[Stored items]
(** * Order creation and delivery-slot assignment

    A shallow embedding of the order-creation service:
    - [validateSlotAvailability] (services/delivery/validateSlotAvailability.ts),
    - [createOrder] (the order-creation orchestrator),
    - [formatDeliveryTime] and [notifyUser] (the notification dispatcher).

    The asynchronous functions of the source are embedded as programs over a
    signature of store and collaborator operations ([Op]); every [await] on
    such an operation is one node of the program.  The programs are run
    sequentially by [run] and interleaved, one operation at a time, by
    [sched]. *)

From Stdlib Require Import ZArith Ascii String List Lia Bool.
From stdpp Require Import base gmap strings list pretty.

Local Open Scope Z_scope.

(** ** JavaScript strings and values *)

Module Js.

(** The integers every one of which is a number of its own: up to
    [Number.MAX_SAFE_INTEGER] in absolute value. *)
Definition safe_integer (n : Z) : Prop :=
  -9007199254740991 <= n <= 9007199254740991.

(** [`${n}`] and [n.toString()] for an integral number: its decimal digits.
    This is the text of the source for a safe integer; a larger number is
    printed with its significant digits only, and from 10^21 on in exponent
    notation, which the definition does not follow. *)
Definition num_to_string (n : Z) : string := pretty n.

(** [Array.prototype.join]. *)
Fixpoint join (sep : string) (l : list string) : string :=
  match l with
  | [] => ""
  | [x] => x
  | x :: rest => x +:+ sep +:+ join sep rest
  end.

(** [strip_prefix p s] is the rest of [s] after its prefix [p]. *)
Fixpoint strip_prefix (p s : string) : option string :=
  match p, s with
  | EmptyString, _ => Some s
  | String a p', String b s' =>
      if Ascii.eqb a b then strip_prefix p' s' else None
  | String _ _, EmptyString => None
  end.

(** The text before and after the first occurrence of [pat] in [s]. *)
Fixpoint split_first (pat s : string) : option (string * string) :=
  match strip_prefix pat s with
  | Some rest => Some (EmptyString, rest)
  | None =>
      match s with
      | EmptyString => None
      | String c s' =>
          match split_first pat s' with
          | Some (before, after) => Some (String c before, after)
          | None => None
          end
      end
  end.

Definition includes (s pat : string) : bool :=
  match split_first pat s with Some _ => true | None => false end.

(** GetSubstitution of ECMA-262 for a string pattern: there are no captures,
    so only [$$], [$&], [$`] and [$'] are expanded in the replacement text;
    every other character, a [$] before a digit included, is copied. *)
Fixpoint get_substitution (matched before after repl : string) : string :=
  match repl with
  | EmptyString => EmptyString
  | String c r =>
      if Ascii.eqb c "$" then
        match r with
        | EmptyString => String c EmptyString
        | String d r' =>
            if Ascii.eqb d "$" then
              String "$" (get_substitution matched before after r')
            else if Ascii.eqb d "&" then
              matched +:+ get_substitution matched before after r'
            else if Ascii.eqb d "`" then
              before +:+ get_substitution matched before after r'
            else if Ascii.eqb d "'" then
              after +:+ get_substitution matched before after r'
            else String c (get_substitution matched before after r)
        end
      else String c (get_substitution matched before after r)
  end.

(** [s.replace(pat, repl)] with a string pattern: the first occurrence only. *)
Definition replace (s pat repl : string) : string :=
  match split_first pat s with
  | None => s
  | Some (before, after) =>
      before +:+ get_substitution pat before after repl +:+ after
  end.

- TASK: Which lines should be output? Exactly those from the first line of the data through the line containing "match p, s with", inclusive.

- WRITTEN ANSWER:
(** * Order creation and delivery-slot assignment

    A shallow embedding of the order-creation service:
    - [validateSlotAvailability] (services/delivery/validateSlotAvailability.ts),
    - [createOrder] (the order-creation orchestrator),
    - [formatDeliveryTime] and [notifyUser] (the notification dispatcher).

    The asynchronous functions of the source are embedded as programs over a
    signature of store and collaborator operations ([Op]); every [await] on
    such an operation is one node of the program.  The programs are run
    sequentially by [run] and interleaved, one operation at a time, by
    [sched]. *)

From Stdlib Require Import ZArith Ascii String List Lia Bool.
From stdpp Require Import base gmap strings list pretty.

Local Open Scope Z_scope.

(** ** JavaScript strings and values *)

Module Js.

(** The integers every one of which is a number of its own: up to
    [Number.MAX_SAFE_INTEGER] in absolute value. *)
Definition safe_integer (n : Z) : Prop :=
  -9007199254740991 <= n <= 9007199254740991.

(** [`${n}`] and [n.toString()] for an integral number: its decimal digits.
    This is the text of the source for a safe integer; a larger number is
    printed with its significant digits only, and from 10^21 on in exponent
    notation, which the definition does not follow. *)
Definition num_to_string (n : Z) : string := pretty n.

(** [Array.prototype.join]. *)
Fixpoint join (sep : string) (l : list string) : string :=
  match l with
  | [] => ""
  | [x] => x
  | x :: rest => x +:+ sep +:+ join sep rest
  end.

(** [strip_prefix p s] is the rest of [s] after its prefix [p]. *)
Fixpoint strip_prefix (p s : string) : option string :=
  match p, s with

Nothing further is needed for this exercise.